New Technology Increases Solid Waste, Recycling Efficiency
By Ted Fischer
October 8, 2007
Using new technology for increased operational efficiencies was another topic discussed by MWMA attendees at the Fall Summit in Philadelphia. Most cities and solid waste departments rely on their employees to get the job done with few mistakes and optimally less overtime spent. This session focused on routing software and automated collection programs to save time and money.
Institute of Information Technology (ITT) Dr. Surya Sahoo and former Houston Public Works Director Buck Buchanan were on hand to discuss how Houston worked with routing technology provided by IIT. Waste collection route optimization is recognized as one the most complex routing challenges in the field of operations research, which is the use of scientific methodology and logistics to improve and optimize the business process. Houston, after using the technology, devised a plan for solid waste and recycling workers to collect using a route map that only featured right turns within a particular community. The driver, even though thought the idea was a bit bizarre, found out that it saved time, energy, effort and used less of the city’s overtime budget by following the proposed route.
David Pearson, of Waste Management’s Houston office, also spoke about the technology and how it is excelling Waste Management’s role in collection and enforces their commitment to customer service through on-time collection and reduce costs based on the time and money routing software. “At Waste Management we think GREEN everyday (G for great operations, R for a respectable brand, E for empowerment, E for engage, and N for our neighbors),” Pearson said. “Waste has a regional focus and with this technology it makes it possible to improve efficiency, cut down on service errors and honestly reduce the number for trucks on the road.” Waste Management currently works with IIT and their web-based platform to handle routing.

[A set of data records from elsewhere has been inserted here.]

(** * Hybrid Code Interceptor Sandbox: the security analyzer and the bounded
      executor of [src/index.ts], embedded in Rocq.

    The development follows the source file top-down:
    - [JsString]: JavaScript strings as sequences of UTF-16 code units,
      [String.prototype.split] on a newline and global literal matching;
    - [RegExp]: the fragment of ECMAScript regular expressions the pattern
      catalogue uses, with [RegExp.prototype.test];
    - [Analyzer]: [dangerousPatterns] and [analyzeSecurity];
    - [Executor]: [sandboxConsole] and [executeJavaScript];
    - [Handler]: [handleExecute];
    - [Spec] and [Inputs]: the vocabulary of the statements and the
      concrete inputs they are run on.

    The lemmas come after the definitions, component by component.

    JavaScript numbers that the source divides ([lines.length / 10],
    [(Date.now() - startTime) / 1000]) are modelled by exact rationals. *)

From Stdlib Require Import List Bool Arith NArith ZArith QArith Qminmax Lia.
From Stdlib Require Import Ascii String DecimalString Sorted.
From Stdlib Require Strings.Byte.
Import ListNotations.

Set Implicit Arguments.

(* ================================================================= *)
(** ** JavaScript strings *)

Module JsString.

(** A string is its sequence of UTF-16 code units. *)
Definition t := list N.

Definition of_string (s : string) : t :=
  List.map N_of_ascii (list_ascii_of_string s).

Definition newline : N := 10%N.

(** [s.split('\n')]: the pieces between newlines; never empty. *)
Fixpoint split (s : t) : list t :=
  match s with
  | [] => [ [] ]
  | c :: s' =>
      if N.eqb c newline then [] :: split s'
      else match split s' with
           | l :: ls => (c :: l) :: ls
           | [] => [ [c] ]
           end
  end.

(** [parts.join(sep)]. *)
Fixpoint join (sep : t) (parts : list t) : t :=
  match parts with
  | [] => []
  | [p] => p
  | p :: rest => p ++ sep ++ join sep rest
  end.

Fixpoint starts_with (w s : t) : bool :=
  match w, s with
  | [], _ => true
  | _ :: _, [] => false
  | a :: w', b :: s' => N.eqb a b && starts_with w' s'
  end.

(** [(s.match(/w/g) || []).length] for a literal [w]: the matches are
    found left to right and the search resumes after each match.
    [skip] counts the code units still covered by the last match. *)
Fixpoint count_from (w s : t) (skip : nat) : nat :=
  match s with
  | [] => 0
  | _ :: s' =>
      match skip with
      | S k => count_from w s' k
      | O => if starts_with w s
             then S (count_from w s' (List.length w - 1))
             else count_from w s' 0
      end
  end.

Definition match_count (w s : t) : nat := count_from w s 0.

(** Template substitution [`${n}`] of a number whose value is the
    integer [n], for [n] between -2^53 and 2^53: there the text is the
    decimal digits of [n].  Beyond, JavaScript prints the shortest
    digits that read back as the same number, in exponent notation from
    10^21 on; the statements that mention the text stay within the
    range. *)
Definition of_Z (n : Z) : t := of_string (NilZero.string_of_int (Z.to_int n)).

End JsString.

Definition jsstring : Type := JsString.t.
Definition js : string -> jsstring := JsString.of_string.

(* ================================================================= *)
(** ** Regular expressions *)

Module RegExp.

(** The syntax the catalogue needs: characters, the class [\s],
    sequencing, alternation [|], and the quantifiers [*] and [+].
    [Void] (no match) arises only from derivatives. *)
Inductive regex : Type :=
| Void
| Eps
| Chr (c : N)
| Space
| Cat (r1 r2 : regex)
| Alt (r1 r2 : regex)
| Star (r : regex).

Definition Plus (r : regex) : regex := Cat r (Star r).

(** A literal run of characters. *)
Fixpoint lit_units (w : jsstring) : regex :=
  match w with
  | [] => Eps
  | c :: w' => Cat (Chr c) (lit_units w')
  end.

Definition lit (s : string) : regex := lit_units (js s).

(** A regular expression object: its source and its [i] flag. *)
Record t : Type := mk { source : regex; ignoreCase : bool }.

(** [\s]: WhiteSpace and LineTerminator code units. *)
Definition is_space (c : N) : bool :=
  (N.leb 9 c && N.leb c 13)
  || N.eqb c 32 || N.eqb c 160 || N.eqb c 5760
  || (N.leb 8192 c && N.leb c 8202)
  || N.eqb c 8232 || N.eqb c 8233 || N.eqb c 8239
  || N.eqb c 8287 || N.eqb c 12288 || N.eqb c 65279.

(** Canonicalize of a non-unicode, ignore-case pattern.  Code units
    below 128 map to their upper case.  A code unit from 128 on is
    never canonicalized to one below 128, so against the catalogue's
    ASCII pattern characters leaving it unchanged gives the same
    comparison. *)
Definition canonicalize (ic : bool) (c : N) : N :=
  if ic && N.leb 97 c && N.leb c 122 then (c - 32)%N else c.

Definition chr_match (ic : bool) (p c : N) : bool :=
  N.eqb (canonicalize ic p) (canonicalize ic c).

Fixpoint nullable (r : regex) : bool :=
  match r with
  | Void => false
  | Eps => true
  | Chr _ => false
  | Space => false
  | Cat r1 r2 => nullable r1 && nullable r2
  | Alt r1 r2 => nullable r1 || nullable r2
  | Star _ => true
  end.

(** What remains to be matched after reading [c]. *)
Fixpoint deriv (ic : bool) (c : N) (r : regex) : regex :=
  match r with
  | Void => Void
  | Eps => Void
  | Chr p => if chr_match ic p c then Eps else Void
  | Space => if is_space c then Eps else Void
  | Cat r1 r2 =>
      if nullable r1
      then Alt (Cat (deriv ic c r1) r2) (deriv ic c r2)
      else Cat (deriv ic c r1) r2
  | Alt r1 r2 => Alt (deriv ic c r1) (deriv ic c r2)
  | Star r1 => Cat (deriv ic c r1) (Star r1)
  end.

(** Some prefix of [s] is matched by [r]. *)
Fixpoint match_here (ic : bool) (r : regex) (s : jsstring) : bool :=
  nullable r
  || match s with
     | [] => false
     | c :: s' => match_here ic (deriv ic c r) s'
     end.

(** The unanchored search behind [test]: a match starting at some index. *)
Fixpoint search (ic : bool) (r : regex) (s : jsstring) : bool :=
  match_here ic r s
  || match s with
     | [] => false
     | _ :: s' => search ic r s'
     end.

(** [re.test(s)] for a regular expression without the [g] or [y] flag. *)
Definition test (re : t) (s : jsstring) : bool :=
  search (ignoreCase re) (source re) s.

(** The language of a regular expression, as a relation. *)
Inductive Matches (ic : bool) : regex -> jsstring -> Prop :=
| MEps : Matches ic Eps []
| MChr p c : chr_match ic p c = true -> Matches ic (Chr p) [c]
| MSpace c : is_space c = true -> Matches ic Space [c]
| MCat r1 r2 s1 s2 :
    Matches ic r1 s1 -> Matches ic r2 s2 -> Matches ic (Cat r1 r2) (s1 ++ s2)
| MAltL r1 r2 s : Matches ic r1 s -> Matches ic (Alt r1 r2) s
| MAltR r1 r2 s : Matches ic r2 s -> Matches ic (Alt r1 r2) s
| MStar0 r : Matches ic (Star r) []
| MStarS r s1 s2 :
    Matches ic r s1 -> Matches ic (Star r) s2 -> Matches ic (Star r) (s1 ++ s2).

End RegExp.

(* ================================================================= *)
(** ** The security analyzer *)

Module Analyzer.
Import RegExp.

Inductive Severity : Type := low | medium | high.

Definition Severity_eqb (a b : Severity) : bool :=
  match a, b with
  | low, low | medium, medium | high, high => true
  | _, _ => false
  end.

Record SecurityViolation : Type := {
  line : nat;
  pattern : string;
  description : string;
  severity : Severity
}.

(** An entry of [dangerousPatterns]. *)
Record PatternRule : Type := rule {
  rule_pattern : RegExp.t;
  rule_name : string;
  rule_description : string;
  rule_severity : Severity
}.

Definition ws_star : regex := Star Space.
Definition ws_plus : regex := Plus Space.

Fixpoint seq_re (rs : list regex) : regex :=
  match rs with
  | [] => Eps
  | [r] => r
  | r :: rest => Cat r (seq_re rest)
  end.

Definition re (r : regex) : RegExp.t := RegExp.mk r false.
Definition re_i (r : regex) : RegExp.t := RegExp.mk r true.

Definition dangerousPatterns : list PatternRule := [
  rule (re (seq_re [lit "eval"; ws_star; lit "("]))
       "eval()" "Dynamic code execution" high;
  rule (re (seq_re [lit "Function"; ws_star; lit "("]))
       "Function()" "Dynamic function creation" high;
  rule (re (seq_re [lit "import"; ws_plus]))
       "import statements" "Module imports" medium;
  rule (re (seq_re [lit "require"; ws_star; lit "("]))
       "require()" "Module requires" medium;
  rule (re (lit "process."))
       "process object" "Process access" high;
  rule (re (lit "global."))
       "global object" "Global object access" medium;
  rule (re (lit "window."))
       "window object" "DOM access" low;
  rule (re (lit "document."))
       "document object" "DOM access" low;
  rule (re (seq_re [lit "fetch"; ws_star; lit "("]))
       "fetch()" "Network requests" high;
  rule (re_i (lit "XMLHttpRequest"))
       "XHR" "Network requests" high;
  rule (re_i (lit "WebSocket"))
       "WebSocket" "WebSocket connections" high;
  rule (re_i (Alt (lit "localStorage") (lit "sessionStorage")))
       "storage" "Browser storage access" medium;
  rule (re_i (Alt (lit "setTimeout") (lit "setInterval")))
       "timers" "Timer functions" medium;
  rule (re_i (seq_re [lit "while"; ws_star; lit "("; ws_star; lit "true";
                      ws_star; lit ")"]))
       "infinite loop" "Potential infinite loop" high;
  rule (re_i (seq_re [lit "for"; ws_star; lit "("; ws_star; lit ";;";
                      ws_star; lit ")"]))
       "infinite loop" "Potential infinite loop" high
].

Akron Director of Public Works Paul Barnett and LaBrie Environmental Director of Marketing Madeline Szots spoke on Akron’s Automated Collection techniques in order to eliminate the hurdles of the current collection process. Akron, along with Labrie, has devised a method that revolves around a collection system consisting of specially designed carts and refuse collection vehicles equipped with automatic arms. Residents then have an opportunity to place the carts in designated spots on the curb side. Then a single operator picks up and dumps the carts using an articulated arm controlled from within the cab, producing a higher rate in productivity, increased efficiency and increased worker safety.